──────── Data

(** * WinMerge version-resource reader and Poco environment facade

    A shallow embedding of [Src/Common/version.cpp] (class [CVersionInfo])
    and of [Externals/poco/Foundation/src/Environment.cpp]
    (class [Poco::Environment]), with the properties of their
    specification stated and proved over the embedding.

    Conventions.
    - [WORD], [DWORD], [BOOL], [HRESULT] are [Z]; a [BOOL] is true when it
      is not [0].
    - [String] / [std::string] / [TCHAR] buffers are [string].
    - Operating-system entry points are the fields of a [Platform] record;
      every call the code makes is also appended to a call log.
    - Storage the C++ code reads without having written it is an explicit
      input, gathered in the record [Uninit]; a read through a pointer
      that was never written faults, and a run that has faulted takes no
      further step. *)

From Stdlib Require Import ZArith List Bool Lia Ascii String.
From Stdlib Require Import Strings.Byte.
From Stdlib Require DecimalString HexadecimalString.
Import ListNotations.

Open Scope string_scope.
Open Scope Z_scope.

(** ** Strings *)

Module Str.

(** The first [n] characters of [s] (all of [s] when it is shorter). *)
Fixpoint take (n : nat) (s : string) : string :=
  match n, s with
  | O, _ => EmptyString
  | S _, EmptyString => EmptyString
  | S n', String c s' => String c (take n' s')
  end.

Definition empty (s : string) : bool :=
  match s with
  | EmptyString => true
  | String _ _ => false
  end.

Fixpoint map (f : ascii -> ascii) (s : string) : string :=
  match s with
  | EmptyString => EmptyString
  | String c s' => String (f c) (map f s')
  end.

Fixpoint replicate (n : nat) (c : ascii) : string :=
  match n with
  | O => EmptyString
  | S n' => String c (replicate n' c)
  end.

End Str.

(** ** The printf family

    The conversions the two files use: [%d], [%02x], [%04x], [%4.4X], all
    applied to arguments that were promoted from [WORD] or [UInt8] to
    [int]. *)

Module Printf.

(** [%d] *)
Definition fmt_d (n : Z) : string :=
  DecimalString.NilZero.string_of_int (Z.to_int n).

(** [%x] of a non-negative [int]: lowercase, no padding. *)
Definition fmt_x (n : Z) : string :=
  HexadecimalString.NilZero.string_of_uint (N.to_hex_uint (Z.to_N n)).

Definition pad0 (width : nat) (s : string) : string :=
  Str.replicate (width - String.length s) "0"%char ++ s.

(** The digits above nine as [%X] prints them. *)
Definition upper_hex (c : ascii) : ascii :=
  let n := nat_of_ascii c in
  if ((97 <=? n) && (n <=? 102))%nat then ascii_of_nat (n - 32) else c.
(** The error messages of [parse]: the empty string is the only input
    rejected as an empty filter, and any string whose last character is
    not a unit letter ([s], [m], [h], [d]) is rejected for its unit,
    before the number is read. *)
Theorem time_parse_errors (s : string) :
  (parse s = Err "Empty time filter" <-> s = "")
  /\ (forall c, chars_last s = Some c -> unit_of c = None ->
        parse s = Err "Invalid time unit. Use 'm' for minutes or 'd' for days").
Proof.
  split.
  - split; [|intros ->; reflexivity].
    unfold parse. fold (sign_of s).
    destruct (sign_of s) as [[cmp rest]|] eqn:Es.
    + destruct (chars_last rest); [fold (unit_of a); destruct (unit_of a)|];
        [destruct (parse_i64 _)| |]; discriminate.
    + destruct s; [reflexivity|]. unfold sign_of in Es; cbn in Es.
      destruct (Ascii.eqb a "+"%char), (Ascii.eqb a "-"%char); discriminate.
  - intros c Hl Hu. unfold parse. fold (sign_of s).
    destruct (sign_of s) as [[cmp rest]|] eqn:Es.
    + destruct (time_sign_rest_last s rest cmp Es) as [-> | E]; [reflexivity|].
      rewrite E, Hl. fold (unit_of c). rewrite Hu. reflexivity.
    + destruct s; [discriminate|]. unfold sign_of in Es; cbn in Es.
      destruct (Ascii.eqb a "+"%char), (Ascii.eqb a "-"%char); discriminate.
Qed.

Lemma time_parse_errors_witness :
  parse "-3w" = Err "Invalid time unit. Use 'm' for minutes or 'd' for days".
Proof.
  apply (proj2 (time_parse_errors "-3w") "w"%char); reflexivity.
Defined.

End time_extra_proofs.

Module render_proofs.
Import int_proofs.

Lemma dec_value_app (s1 s2 : string) (a : Z) :
  dec_value (s1 ++ s2) a
  = match dec_value s1 a with Some x => dec_value s2 x | None => None end.
Proof.
  revert a. induction s1 as [|c r IH]; intros a; [reflexivity|].
  cbn [String.append dec_value]. destruct (to_digit c); [apply IH|reflexivity].
Qed.

Lemma str_append_assoc (a b c : string) : a ++ b ++ c = (a ++ b) ++ c.
Proof. induction a as [|x r IH]; cbn; [reflexivity|now rewrite IH]. Qed.

Lemma to_digit_char (d : Z) : 0 <= d <= 9 -> to_digit (digit_char d) = Some d.
Proof.
  intros H.
  assert (d = 0 \/ d = 1 \/ d = 2 \/ d = 3 \/ d = 4 \/ d = 5 \/ d = 6 \/ d = 7
          \/ d = 8 \/ d = 9) by lia.
  repeat match goal with
         | E : _ \/ _ |- _ => destruct E as [E|E]
         end; subst; reflexivity.
Qed.

Lemma show_dec_fuel_S (f : nat) (n : Z) :
  show_dec_fuel (S f) n
  = if n <? 10 then String (digit_char n) ""
    else show_dec_fuel f (n / 10) ++ String (digit_char (n mod 10)) "".
Proof. reflexivity. Qed.

Lemma show_dec_fuel_spec (f : nat) (n : Z) :
  0 <= n < 10 ^ Z.of_nat (S f) ->
  dec_value (show_dec_fuel (S f) n) 0 = Some n
  /\ exists c r d, show_dec_fuel (S f) n = String c r /\ to_digit c = Some d.
Proof.
  revert n. induction f as [|f IH]; intros n Hn.
  - change (10 ^ Z.of_nat 1) with 10 in Hn. cbn [show_dec_fuel].
    destruct (Z.ltb_spec n 10); [|lia].
    split.
    + cbn [dec_value]. rewrite to_digit_char by lia. reflexivity.
    + do 3 eexists. split; [reflexivity|]. apply to_digit_char. lia.
  - rewrite (show_dec_fuel_S (S f) n).
    destruct (Z.ltb_spec n 10).
    + split.
      * cbn [dec_value]. rewrite to_digit_char by lia. reflexivity.
      * do 3 eexists. split; [reflexivity|]. apply to_digit_char. lia.
    + assert (Hq : 0 <= n / 10 < 10 ^ Z.of_nat (S f)).
      { split; [apply Z.div_pos; lia|].
        apply Z.div_lt_upper_bound; [lia|].
        rewrite Nat2Z.inj_succ, Z.pow_succ_r in Hn by lia. lia. }
      destruct (IH (n / 10) Hq) as [Hv (c & r & d & Hs & Hd)].
      split.
      * rewrite dec_value_app, Hv. cbn [dec_value].
        rewrite to_digit_char by (pose proof (Z.mod_pos_bound n 10); lia).
        f_equal. pose proof (Z.div_mod n 10). lia.
      * rewrite Hs. exists c, (r ++ String (digit_char (n mod 10)) ""), d.
        split; [reflexivity|exact Hd].
Qed.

────────────────

Directions for this task: Without changing anything, quote the lines from the top of the data to the line that contains "Open Scope Z_scope.", including that line.

Solution to this problem:
(** * WinMerge version-resource reader and Poco environment facade

    A shallow embedding of [Src/Common/version.cpp] (class [CVersionInfo])
    and of [Externals/poco/Foundation/src/Environment.cpp]
    (class [Poco::Environment]), with the properties of their
    specification stated and proved over the embedding.

    Conventions.
    - [WORD], [DWORD], [BOOL], [HRESULT] are [Z]; a [BOOL] is true when it
      is not [0].
    - [String] / [std::string] / [TCHAR] buffers are [string].
    - Operating-system entry points are the fields of a [Platform] record;
      every call the code makes is also appended to a call log.
    - Storage the C++ code reads without having written it is an explicit
      input, gathered in the record [Uninit]; a read through a pointer
      that was never written faults, and a run that has faulted takes no
      further step. *)

From Stdlib Require Import ZArith List Bool Lia Ascii String.
From Stdlib Require Import Strings.Byte.
From Stdlib Require DecimalString HexadecimalString.
Import ListNotations.

Open Scope string_scope.
Open Scope Z_scope.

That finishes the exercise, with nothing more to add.